In that setting, and this recession, engineering an agreement on any issue -- even the education and job training of the next generation -- is problematic. At the very least, Merkley says, "We have to overcome the attitude of those who want nothing to get to the president's desk because they think that's the best way to win in the next presidential cycle."

That line forms behind Sen. Mitch McConnell, R-Ky. "He has said his top goal is to prevent Obama from getting elected," Merkley says, "and that translates into blocking anything that would help the economy."

Let's not underestimate the corrosive fallout of business as usual. Loberger's "Girls Get IT" camp was awfully cool, as was a similar science sabbatical at Pacific University, but they only serve to remind us -- said Don Domes, Hilhi's technology guru -- that 99.6 percent of the students on Portland's west side didn't have similar opportunity.

"America graduates less than 8 percent of the engineers in the world," Domes said. "If we don't design it here, what is the chance we will build it here? And if we don't build things here, what are the impacts for our economy?"

In the last three years, the budget for the Oregon University System program that pulls high-school students into engineering and applied science classes has been cut from $1.1 million to $800,000.

"I have often said follow the money, and you will see what is truly important," Domes said.

No more than a dozen Oregon high schools offer pre-engineering and computer science programs, said OUS' Bruce Schafer. That at a time when Intel now hires four times as many job candidates packing a doctorate than those with a basic B.A.

"Our education system hasn't caught up to this reality," said Intel's Morgan Anderson. "We need to hire Ph.D.'s, and we're struggling to get students excited to go to college."

Savannah Loberger is excited, and Merkley found her enthusiasm captivating and contagious.

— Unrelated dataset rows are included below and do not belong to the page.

Lemma cb_finish_cases c r b' :
  cb_finish c = (r, b') ->
  b' = cb_p c \/ exists range chunk ws hash size,
    cb_id c = Some chunk /\ dc_first_block chunk = fst range /\ dc_last_block chunk = snd range
    /\ push_chunk (mkPushChunk (dc_top chunk) range hash size ws (cb_version c)) (cb_p c) = (r, b').
Proof.
  unfold cb_finish, cbind at 1, clift at 1.
  destruct (cb_block_range c) as [range |]; cbn [expect]; [| intros; simplify_eq; auto].
  unfold cbind at 1, clift at 1.
  destruct (cb_id c) as [chunk |]; cbn [ok_or]; [| intros; simplify_eq; auto].
  unfold cbind at 1, clift at 1.
  destruct (_ && _) eqn:Er; cbn [ensure]; [zbool | intros; simplify_eq; auto].
  unfold cbind at 1, clift at 1.
  destruct (cb_write_schema_id c) as [ws |]; cbn [ok_or]; [| intros; simplify_eq; auto].
  unfold cbind, clift, cget.
  destruct (ensure _ _) as [[] | |]; [| intros; simplify_eq; auto ..].
  destruct (ensure _ _) as [[] | |]; [| intros; simplify_eq; auto ..].
  destruct (match cb_tables_present c with Some _ => _ | None => _ end) as [[] | |];
    [| intros; simplify_eq; auto ..].
  destruct (chunk_hash chunk) as [hash | |]; [| intros; simplify_eq; auto ..].
  destruct (cb_size c) as [size |]; cbn [expect]; [| intros; simplify_eq; auto].
  intros Hp. right. eauto 12.
Qed.

Lemma cb_finish_push c r b' :
  cb_finish c = (r, b') ->
  (b' = cb_p c /\ r <> Err TooManyWorkerRefs) \/ exists chunk, push_chunk chunk (cb_p c) = (r, b').
Proof.
  intros Hf. destruct (cb_finish_cases c r b' Hf) as [-> | (range & chunk & ws & hash & size & _ & _ & _ & Hp)];
    [| eauto].
  destruct r as [[] | e |]; [by left | | by left]. destruct e; try by left. right.
  revert Hf. unfold cb_finish, cbind, clift, cget.
  destruct (cb_block_range c) as [range |]; cbn [expect]; [| done].
  destruct (cb_id c) as [chunk |]; cbn [ok_or]; [| done].
  destruct (ensure _ ChunkIdMismatch) as [[] | e |] eqn:E1; [| unfold ensure in E1; by case_match; simplify_eq ..].
  destruct (cb_write_schema_id c) as [ws |]; cbn [ok_or]; [| done].
  destruct (ensure _ SchemaUnregistered) as [[] | e |] eqn:E2; [| unfold ensure in E2; by case_match; simplify_eq ..].
  destruct (ensure _ GenerationUnregistered) as [[] | e |] eqn:E3; [| unfold ensure in E3; by case_match; simplify_eq ..].
  destruct (match cb_tables_present c with Some _ => _ | None => _ end) as [[] | e |] eqn:E4;
    [| unfold ensure in E4; by repeat case_match; simplify_eq ..].
  destruct (chunk_hash chunk) as [hash | e |] eqn:E5; [| by apply chunk_hash_no_err in E5 | done].
  destruct (cb_size c) as [size |]; cbn [expect]; [eauto | done].
Qed.

Lemma appended_inv rows chunk b b' :
  appended rows chunk b b' -> datasets_inv b -> open_inv b' /\ datasets_inv b'.
Proof.
  intros (c' & -> & Hrep) Hd. split; [| done]. eexists. split; [exact Hrep |].
  intros _. cbn. eauto.
Qed.
(** The url of an emitted chunk is the dataset's base url, for a non-zero
    version extended with the prefix registered for that generation, then one
    separator and the chunk id; it never fails for a staged chunk. *)
Theorem worker_url_correct (b b' : WorkerAssignmentBuilder) specs name url
    (Hclean : clean b)
    (Hwf : Forall (fun s => DataChunk_wf (ws_id s)) specs)
    (Hst : stage_all specs b = (Ok tt, b')) :
  forall i s, specs !! i = Some s -> exists ds b'' k id base,
    dataset_finish (mkWorkerDatasetBuilder b' name url false) = (Ok tt, b'')
    /\ last (wb_all_datasets b'') = Some ds /\ wd_chunk ds (Z.of_nat i) = Some k
    /\ DataChunk_to_string (E := Empty_set) (ws_id s) = Ok id
    /\ (if ws_version s =? 0 then base = url
        else exists prefix, wb_current_generations b !! ws_version s = Some prefix
             /\ base = push_segment url prefix)
    /\ wk_url (E := Empty_set) k = Ok (Some (with_slash base ++ id)).
Proof.
  intros i s Hi. destruct Hclean as [Hc _].
  assert (wcols_rep [] (wb_columns b)) as Hrep0 by (rewrite Hc; apply wcols_rep_default).
  pose proof (stage_all_versions specs b b' [] Hwf Hrep0 Hst) as Hver.
  destruct (stage_all_Ok specs b b' [] Hwf Hrep0 Hst) as (bitss & Hbits & Hrep & Hfr & Hlast).
  cbn in Hrep. destruct (Forall2_lookup_l _ _ _ _ _ Hbits Hi) as (bits & Hb & _).
  assert (zip_with row_of specs bitss !! i = Some (row_of s bits)) as Hrow
    by (apply lookup_zip_with_Some; eauto).
  destruct (last specs) as [s0 |] eqn:Hls; [| apply last_None in Hls; by subst].
  rewrite Forall_lookup in Hwf, Hver. specialize (Hwf i s Hi). specialize (Hver i s Hi).
  destruct (read_hash_wf _ Hwf) as (h & Hh & _).
  set (ds := dataset_of_columns name url (dc_last_block (ws_id s0)) (create_generations b')
               (wb_columns b')).
  assert (exists base, (if ws_version s =? 0 then base = url
        else exists prefix, wb_current_generations b !! ws_version s = Some prefix
             /\ base = push_segment url prefix)
    /\ (if negb (ws_version s =? 0) then
          g ← get_generation ds (ws_version s);
          Some (push_segment (wd_base_url ds) (ge_base_url g))
        else Some (wd_base_url ds)) = Some base) as (base & Hbase & Hlook).
  { edestruct (ds_fields name url (dc_last_block (ws_id s0)) (create_generations b')
      (wb_columns b')) as (_ & _ & _ & _ & _ & _ & _ & _ & _ & _ & Hu & Hg).
    fold ds in Hu, Hg. rewrite Hu. destruct (ws_version s =? 0) eqn:E0; cbn [negb]; [by exists url |].
    zbool. destruct Hver as [? | [prefix Hp]]; [done |].
    exists (push_segment url prefix). split; [by exists prefix |].
    rewrite (get_generation_ok b' ds _ prefix Hg); [done |]. by destruct Hfr as (_ & -> & _). }
  destruct (push_chunk_id_display (E := Empty_set) (with_slash base) _ h Hwf Hh) as (id & Hs & Hp).
  eexists ds, _, _, id, base. split.
  { eapply emit_Ok; [done | | done]. intros H4. by rewrite H4 in Hrow. }
  cbn [wb_all_datasets set_open]. rewrite last_snoc. split; [done |].
  split; [by apply (read_chunk _ _ _ _ _ _ Hrep i _ Hrow) |]. do 2 (split; [done |]).
  unfold wk_url. rewrite (read_hash_column _ _ _ _ _ _ Hrep _ _ Hrow).
  cbn [mbind res_bind]. cbn [pc_hash wr_chunk row_of]. rewrite Hh.
  rewrite (read_version _ _ _ _ _ _ Hrep _ _ Hrow). cbn [mbind res_bind].
  cbn [pc_version wr_chunk row_of wk_dataset]. fold ds. rewrite Hlook. fold (with_slash base).
  unfold ds. rewrite (read_top _ _ _ _ _ _ Hrep _ _ Hrow),
    (read_first_block _ _ _ _ _ _ Hrep _ _ Hrow), (read_last_block _ _ _ _ _ _ Hrep _ _ Hrow).
  cbn [mbind res_bind]. unfold wr_start, wr_end. cbn [fst snd pc_block_range pc_top wr_chunk row_of].
  by rewrite Hp.
Qed.
End url_properties.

If he can harness that energy and persuade the Senate to invest in students with her ingenuity and resolve, Merkley estimates he would add $5 million annually to technology and engineering programs in Oregon high schools.

"She reinforces my determination to carry the fight," Merkley said. She reminds him of the Hatfield intern who decided, so many years ago, that the world of politics offered him a chance to do the world some good.